# TRY IT:
Your result should be the lines holding the word "repeat", copied from the entries below.

# INFORMATION SUPPLIED:
★ ★ ★ ★

Lemma validate_loop_run l w :
  Repo ∈ dirs w →
  ∃ w' J, for_each l (validate_category E) w = (Ok tt, w')
    ∧ fs w' = touch_all l (fs w)
    ∧ dirs w' = category_dirs l ∪ dirs w
    ∧ journal w' = journal w ++ J
    ∧ Forall (λ m, fs w ⊆ m) J
    ∧ same_heap w w'.
Proof.
  revert w; induction l as [|c l IH]; intros w HR; cbn [for_each].
  { exists w, []. rewrite app_nil_r. unfold category_dirs. cbn [fmap list_fmap list_to_set].
    rewrite (left_id_L ∅ (∪)). by repeat split. }
  destruct (validate_category_run c w HR) as (w1 & J1 & R1 & F1 & D1 & Jn1 & HJ1 & SH1).
  rewrite (bind_ok _ _ _ _ _ R1).
  destruct (IH w1) as (w' & J & R & F & D & Jn & HJ & SH).
  { rewrite D1. apply elem_of_union. by right. }
  exists w', (J1 ++ J). split; [exact R |].
  split; [by rewrite F, F1 |]. split.
  { rewrite D, D1. unfold category_dirs. cbn [fmap list_fmap list_to_set].
    rewrite (assoc_L (∪)), (comm_L (∪) (list_to_set _) {[Category c]}). done. }
  split; [by rewrite Jn, Jn1, app_assoc |]. split.
  - apply Forall_app. split; [exact HJ1 |].
    eapply Forall_impl; [exact HJ |]. simpl. intros m Hm.
    etrans; [| exact Hm]. rewrite F1. apply touch_subseteq.
  - by eapply same_heap_trans.
Qed.

Lemma Config_run w :
  ∃ w' J, Config E w = (Ok tt, w')
    ∧ fs w' = bootstrap (fs w)
    ∧ dirs w' = hierarchy (dirs w)
    ∧ journal w' = journal w ++ J
    ∧ Forall (λ m, fs w ⊆ m) J
    ∧ same_heap w w'.
Proof.
  unfold Config, validate_hierarchy.
  assert (∃ w1, (if dir_exists w Repo then ret tt else mkdir Repo) w = (Ok tt, w1)
               ∧ fs w1 = fs w ∧ dirs w1 = {[Repo]} ∪ dirs w
               ∧ journal w1 = journal w ∧ same_heap w w1)
    as (w1 & R1 & F1 & D1 & J1 & SH1).
  { destruct (dir_exists w Repo) eqn:Hd.
    - exists w. split; [done |]. split; [done |]. split; [| by repeat split].
      apply dir_exists_Repo in Hd.
      symmetry. apply subseteq_union_1_L. by apply singleton_subseteq_l.
    - eexists. split; [reflexivity |]. by repeat split. }
  unfold bind at 1. unfold gets at 1.
  rewrite (bind_ok _ _ _ _ _ R1).
  destruct (validate_loop_run (CATEGORIES ++ LANGUAGES) w1) as (w' & J & R & F & D & Jn & HJ & SH).
  { rewrite D1. apply elem_of_union. left. by apply elem_of_singleton. }
  exists w', J. split; [exact R |].
  split; [unfold bootstrap; rewrite <- F1; exact F |].
  split; [unfold hierarchy; rewrite <- D1; exact D |].
  split; [rewrite <- J1; exact Jn |]. split.
  - eapply Forall_impl; [exact HJ |]. cbv beta. intros m Hm. rewrite <- F1. exact Hm.
  - by eapply same_heap_trans.
Qed.

Lemma hierarchy_Repo ds : Repo ∈ hierarchy ds.
Proof.
  unfold hierarchy. apply elem_of_union. right. apply elem_of_union. left.
  by apply elem_of_singleton.
Qed.

Lemma hierarchy_Category ds c : c ∈ CATEGORIES ++ LANGUAGES → Category c ∈ hierarchy ds.
Proof.
  intros Hc. unfold hierarchy, category_dirs. apply elem_of_union. left.
  apply elem_of_list_to_set, list_elem_of_fmap. by exists c.
Qed.

Lemma hierarchy_mono ds d : d ∈ ds → d ∈ hierarchy ds.
Proof. intros Hd. unfold hierarchy. apply elem_of_union. right. apply elem_of_union. by right. Qed.

Lemma hierarchy_idem ds : hierarchy (hierarchy ds) = hierarchy ds.
Proof.
  apply set_eq. intros d. split; [| apply hierarchy_mono].
  unfold hierarchy at 1. rewrite !elem_of_union, elem_of_singleton.
  intros [Hd | [-> | Hd]]; [| apply hierarchy_Repo | exact Hd].
  unfold hierarchy. apply elem_of_union. by left.
Qed.

(** ** The notification sink *)

End Properties.

(** C5, where the code departs from it.  [Broadcast.all] prints the
    message and then runs [notify-send] with [check=True]: for every
    message and severity 0-4 its outcome is the one of the exit status,
    so it returns normally only when [notify-send] exits with 0, and any
    other status is raised into the caller as [CalledProcessError]
    although the line was printed.  Where [notify-send] is not installed
    the shell exits with 127: [add_code_snippet] stores the snippet,
    appends its row and then ends with that exception instead of
    returning.  A message that reaches the shell as plain text changes
    nothing but the record of messages. *)
Theorem broadcast_all_outcome :
  (∀ (E : environment) (msg : string) (severity : nat) (w : world),
     severity ≤ 4 →
     fst (Broadcast_all E msg severity w)
       = checked (shell_status E (notify_cmd_of msg severity))
     ∧ (Stdout, stdout_line msg severity, severity)
         ∈ log (snd (Broadcast_all E msg severity w))
     ∧ (∀ n, shell_status E (notify_cmd_of msg severity) = S n →
          fst (Broadcast_all E msg severity w) = Raise (CalledProcessError (S n)))
     ∧ (Sh.plain (notify_cmd_of msg severity) = true →
          log_only w (snd (Broadcast_all E msg severity w))))
  ∧ let E := Demo.env 8 "Python" "" "loop" "util" Demo.sh_missing None in
    let r := add_code_snippet E (Demo.world_of []) in
    shell_status E (notify_cmd_of messages.SNIPPET_ADDED 0) = 127
    ∧ fst (Broadcast_all E messages.SNIPPET_ADDED 0 (Demo.world_of []))
      = Raise (CalledProcessError 127)
    ∧ fst r = Raise (CalledProcessError 127)
    ∧ fs (snd r) !! (Category "Python", "id0") = Some ""
    ∧ fs (snd r) !! (Repo, "Python.csv")
      = Some (Demo.writerow ["loop"; "util"; "Python"; ""; "id0"])
    ∧ last (log (snd r)) = Some (Stdout, stdout_line messages.SNIPPET_ADDED 0, 0).
Proof.
  split.
  - intros E msg severity w Hs.
    destruct (Broadcast_all_run E msg severity w Hs) as (w' & R & _ & G & L).
    rewrite R. cbn [fst snd]. split; [done |]. split; [exact G |]. split; [| exact L].
    intros n ->. reflexivity.
  - vm_compute. done.
Qed.

Section Display.

Variable E : environment.

(** ** The display line *)





(** Listing the catalog runs [Config()] once for every snippet. *)
Lemma strs_run (l : list snippet) (w : world) :
  ∃ w', strs E l w = (Ok (map (Snippet_str E) l), w')
    ∧ same_heap w w' ∧ grows w w'
    ∧ (l ≠ [] → fs w' = bootstrap (fs w) ∧ dirs w' = hierarchy (dirs w)).
Proof.
  revert w; induction l as [|s l IH]; intros w; cbn [strs map].
  { exists w. split; [done |]. split; [apply same_heap_refl |]. split; [| done].
    split; [done | by intros ?]. }
  unfold str. rewrite bind_assoc.
  destruct (Config_run E w) as (w1 & J1 & R1 & F1 & D1 & _ & HJ1 & SH1).
  rewrite (bind_ok _ _ _ _ _ R1), bind_ret.
  destruct (IH w1) as (w' & R & SH & (Hsub & Hd) & Hne).
  rewrite (bind_ok _ _ _ _ _ R).
  exists w'. split; [reflexivity |]. split; [by eapply same_heap_trans |].
  assert (fs w' = bootstrap (fs w) ∧ dirs w' = hierarchy (dirs w)) as [F D].
  { destruct l as [|s2 l].
    - cbn [strs] in R. injection R as <-. done.
    - destruct Hne as [F D]; [done |].
      rewrite F, D, F1, D1. by rewrite bootstrap_idem, hierarchy_idem. }
  split; [| done]. split.
  - rewrite F. apply touch_all_subseteq.
  - intros d Hd'. rewrite D. by apply hierarchy_mono.
Qed.

End Display.

(** ** From the chosen line back to the snippet *)

Section Pick.

Variable E : environment.


(** List+Fetch up to the point where the catalog is loaded *)
Lemma get_snippet_loaded (categories : list string) (w0 w : world) (items : string) :
  let c := Py.rstrip (menu_select E categories (Some "Which category?")) in
  c ≠ "" →
  bootstrap (fs w0) !! list_file_of c = Some items →
  load_rows (csv_reader E items) (set_instances (λ _, []) (snd (Config E w0))) = (Ok tt, w) →
  get_snippet E categories w0
  = pick_snippet E (λ snippet,
      match snippet with
      | None => raise AttributeError
      | Some s =>
          get_from_repo E s ;;
          Broadcast_all E (Snippet.category s +:+ " " +:+ messages.SNIPPET_FETCHED) 0
      end) w.
Proof.
  intros c Hc Hidx Hload. unfold get_snippet. fold c.
  destruct (Config_run E w0) as (w1 & J1 & R1 & F1 & _).
  rewrite R1 in Hload. cbn [snd] in Hload.
  rewrite (bind_ok _ _ _ _ _ R1).
  destruct (String.eqb_spec c "") as [|_]; [done |].
  unfold bind at 1. unfold exists_, gets. rewrite F1, Hidx.
  rewrite bool_decide_eq_true_2 by (by eexists). cbn [negb].
  unfold bind at 1. unfold purge, modify.
  unfold bind at 1. unfold read_file. wsimpl. rewrite F1, Hidx.
  by rewrite (bind_ok _ _ _ _ _ Hload).
Qed.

★ ★ ★ ★

# RESPONSE FOR THIS EXERCISE:
    rewrite (left_id_L ∅ (∪)). by repeat split. }
    - exists w. split; [done |]. split; [done |]. split; [| by repeat split].
    - eexists. split; [reflexivity |]. by repeat split. }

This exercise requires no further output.